In stem cell research, in vitro culture is essential for obtaining large numbers of cells. The condition of the surface on which the cells grow plays a key role in helping cells to proliferate and – more importantly – retain their stem cell-like phenotype.
In an organism, most mature cell types spend nearly all their time anchored to the extracellular matrix of the tissue they reside in. When grown in vitro, these cells also require a tissue-culture treated surface to adhere to, such as glass or plastic, in order to survive and proliferate.
In stem cell culture, the stability of the cells phenotype is a key aspect for successful, reproducible results. Conventional growth surfaces, such as tissue culture-treated polystyrene, are often not suitable for stem cell culture as they can cause random differentiation into other cell types or even cell death, due to the absence of factors that are essential for stem cell survival and proliferation1.

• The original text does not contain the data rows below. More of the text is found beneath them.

(* ===== verification/LoaderProps.v ===== *)
(** * The loader of the first program: theorems

    What bpf_broker/bpf_broker_user.c leaves on the host, when it succeeds,
    when it stops half-way and when it is told to quit; and what
    [resolve_interface] makes of a command-line argument. *)

From Stdlib Require Import String.
From S2P Require Import Prelude Prog CString Host RefHost Loader LoaderSpec.
From stdpp Require Import base tactics numbers list gmap fin_maps.
Local Open Scope Z_scope.
Local Open Scope broker_scope.

(** ** From the command line to the wait *)

Lemma loaded_same argv0 v w :
  loaded_from argv0 v w ->
  h_pins w = h_pins v /\ h_xdp w = h_xdp v /\ h_tc w = h_tc v /\ h_links w = h_links v /\ h_names w = h_names v.
Proof. intros (o & p & m & fd & _ & _ & _ & ->). by destruct v. Qed.

Lemma loaded_has argv0 args v w ps ms : loaded_from argv0 v w -> ready argv0 args ps ms v -> has ps ms w.
Proof.
  intros (o & p & m & fd & Ho & _ & (Hp & Hm & _) & ->) (_ & _ & o' & Ho' & Hps & Hms).
  assert (o' = o) as -> by congruence. destruct v; unfold has; cbn. rewrite <- Hp in Hps. rewrite <- Hm in Hms.
  split; eapply Forall_impl; [exact Hps| |exact Hms|]; intros n Hn; by apply elem_of_dom.
Qed.

(** ** A loader in general

    Both programs are a loader: they open an object file with the programs
    [ds], install them with [inst], which looks up the maps [ms] and pins
    [paths], wait, and detach with [det], which removes the qdiscs too when
    [slow] holds. *)

Section Loader.
Context (D slow : Prop) (ds : list bpf_progs_desc) (ms paths : list (list Z)).
Context (inst : list Z -> em hev unit) (det : Z -> em hev unit).
Context (post : list Z -> hview -> hview) (pin : gmap (list Z) kobj -> gmap (list Z) kobj).

Definition setup_failed argv0 args v code w : Prop :=
  let idxs := resolve (h_names v) <$> args in
  (code = 1 \/ code = -1) /\ confined paths idxs v w /\
  (D -> ready argv0 args (pd_name <$> ds) ms v -> stopped_at_link idxs v w code).

Definition install_spec : Prop := forall idxs v, linked v ->
  ewp (flagged D) (inst idxs)
    (λ code w, (code = 1 \/ code = -1) /\ confined paths idxs v w /\
       (D -> has (pd_name <$> ds) ms v -> stopped_at_link idxs v w code))
    (λ _ w, w = post idxs v /\ Forall (.∈ h_links v) idxs) v.

Lemma setup_from argv0 args v :
  install_spec ->
  ewp (flagged D) (idxs <! open_object argv0 args ds ;; inst idxs ;! eret idxs)
    (setup_failed argv0 args v)
    (λ r w, r = resolve (h_names v) <$> args /\ Forall (.∈ h_links v) r /\
       exists v1, loaded_from argv0 v v1 /\ w = post r v1) v.
Proof.
  intros Hinst. apply ewp_bind. eapply ewp_mono; [| |apply (open_object_wp D argv0 args ds ms)].
  { intros code w (-> & Hw & HD). split_and!; [by left| |intros H Hr; by destruct (HD H)].
    destruct Hw as [-> | [o ->]]; by destruct v. }
  intros r w (-> & _ & Hld). pose proof (loaded_same _ _ _ Hld) as (Hp & Hx & Ht & Hl & _).
  apply ewp_bind. eapply ewp_mono; [| |by apply Hinst; eapply loaded_linked].
  - intros code w' (Hcode & Hconf & HD). split_and!; [done| |].
    + unfold confined in *. by rewrite Hp, Hx, Ht in Hconf.
    + intros H Hr. specialize (HD H (loaded_has _ _ _ _ _ _ Hld Hr)).
      unfold stopped_at_link in *. by rewrite Hl, Hx in HD.
  - intros _ w' [-> Hall]. rewrite Hl in Hall. apply ewp_ret. split_and!; [done..|]. by exists w.
Qed.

Therefore, several different methods of modifying surfaces prior to stem cell seeding have been developed in order to maintain phenotypic stability. These methods can be subdivided into three categories: feeder cells, biological coatings and synthetic coatings.
When Thomson et al.2 cultured the first human embryonic stem cells in vitro, they seeded their cells onto a layer of feeder cells. Different types of terminally differentiated cells can serve as a feeder layer for stem cells, with many researchers using fibroblasts. Before seeding, feeder cells have to be irradiated with gamma rays or treated with other reagents (e.g. Mitomycin-C) to prevent them from proliferating.
A feeder layer supports stem cells by producing both soluble and insoluble factors. Extracellular matrix proteins provide anchorage points and the complex mix of secreted soluble compounds plays a role in maintaining a stem cell phenotype. However, the question of which combination of soluble factors is responsible for phenotypic stability remains to be answered.